自室に入り、服を着替えお付のメイドの入れた紅茶で一息つくと、デスクに向かい手紙を書き始める。彼には奇妙な依頼が父親のノエから来ていた。それは、アカデミーに入学した恵の動向を知らせろと言うものだ。穏健派の首魁スフォルレアン家の家名を名乗ってはいるが、たかが十二歳の娘である。辺境伯頭首の父が何故気にするのか理解できなかった。噂の多い者ではあった。曰く、平民出身の養女で政略結婚の駒、曰く、王女殿下のお気に入り、曰く、錬金術の巧者。てんでバラバラな噂であったが、幼いながら容姿は優れており、王女殿下自らが妹宣言し、献上された手製の魔道具を褒めるなど、どの噂もそれなりに頷けるのが不思議だった。ただ、尤も驚かされたのは、派閥に関係の無い交友関係を築いていることだ。その中に、妹のように育ったシャーリーがいたが、彼女からもたらされた情報は、更に興味深かった。ただの仲良しグループでは無さそうだったのだ。別々の派閥の者がそれぞれの意見をだし、客観的にそれぞれの利点と問題点を上げる。しかも、天下国家を語るのでは無く、女性や市民の立場、視線からはどのようにそれが見えるかを投げかけている。アカデミーで論客を気取っている多くの者が、親兄弟の意見の刷り込みにすぎない中、稚拙でも自分で考えて答えを出すよう促していた。

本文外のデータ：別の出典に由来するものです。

Lemma run_appends (rt : archive.tarRuntime) (order : list string) :
  ∀ context disk,
    same_settings context (archive.run env Parse rt order context disk).1.1
    ∧ ctx.Artifacts_ context
        `prefix_of` ctx.Artifacts_ (archive.run env Parse rt order context disk).1.1
    ∧ disk `prefix_of` (archive.run env Parse rt order context disk).1.2.
Proof.
  induction order as [|k order IH]; intros context disk; simpl; [done|].
  destruct (archive.newSingleTarget env Parse rt context k); [|done..].
  pose proof (singleTarget_run_appends a context disk) as H.
  destruct (archive.singleTarget_run env a context disk)
    as [[c1 d1] [[]|e| |]]; [|done..].
  simpl in H. destruct H as ((HP & HV & HT & HPub) & Ha & Hd).
  destruct (IH c1 d1) as ((HP' & HV' & HT' & HPub') & Ha' & Hd').
  split; [|split]; [|by etrans..].
  unfold same_settings. by rewrite HP', HV', HT', HPub'.
Qed.


End TargetFacts.

Section DirectoryFacts.

Variable env : Env.

Lemma writeDir_written TargetDir d st :
  dir_written st d → archive.writeDir env TargetDir d st = (st, Ok ()).
Proof. unfold dir_written, archive.writeDir. by intros [b ->]. Qed.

ここに至り、フェリックスは、初めて父親ノエの慧眼に触れたと思った。ノエ・バルセンヌ・ド・ミュールエスト辺境伯は中道派の首魁と呼ばれる。中道派などと立派なことを言っているが、実態は日和見貴族の寄り合い所帯だ。本当の意味で中道を模索しているのはノエを始めとした少数の貴族に過ぎない。ノエが中道派を名乗った当初、周囲はいぶかしんだものだ。なにせ、ミュールエスト辺境伯領は、帝国に接する最前線で、休戦協定が締結されるまでの九年間、戦場となった王国唯一の領地である。ミュールエスト辺境伯の従士団は最も勇猛に帝国と戦ったと国王からも褒賞された。そのため真っ先に強硬派となると思われていた。だが、表の華やかさと異なり、領内の裏を見れば、戦争の傷跡は深く残っていた。多くの寡婦や息子を失った母が生まれていた。また、働き手を失った田畑は荒れた。先代の辺境伯も戦場で負った傷で歩くことが出来なくなり、晩年を不遇に過ごした。国から感謝状や褒賞が与えられても、夫や息子は返ることは無い。ノエはそのことを肌で感じて育った。
しかも、休戦協定が結ばれ、戦役が無くなるや否や、戦争を賛美するかのような主戦論や、無策としか思えない人道論が台頭し、強硬派と穏健派に分かれて争いが起こった。それも、すぐに政権の奪い合いに変わっていった。帝国との戦争が政争の具と化す様をノエは苦々しく見ていた。
戦争は無い方が良い、しかも戦争を起こさせないための弛まぬ努力も必要と考え、中道派を一つの勢力として立ち上げた。数を得るために、芸術にしか興味が無いと言うルーフォン公爵を頭に据え、日和見派を引き入れるなどしてきた。理想とするものとは大きくかけ離れてはいるが、フェリックスは父親ノエの努力を気高いものとして思っていた。恵の行っていることは、ノエの掲げる理想への息吹に感じた。
五年前に、母を亡くし沈み込んでいたノエを心配していたフェリックスであったが、恵が新たな風を運んでくるのではないかと、ノエに手紙で恵の近況をしたためた。
「そうだ、客人のことも触れておこう。何者なのだろう」
「まったく窮屈だ。まだミュールエストの方が自由に外を歩けたぞ」
ターバンを巻いた大男が空けたカップに酒を注ぎながらぼやく。ミュールエスト辺境伯の王都の屋敷の離れには、南東諸国連合の商人風の衣装を身に着けたものたちが滞在している。だがこの大男は、その態度と発言が商人とはかけ離れている。さらに男の向かいには、だらしない恰好で気怠そうに座る女がいる。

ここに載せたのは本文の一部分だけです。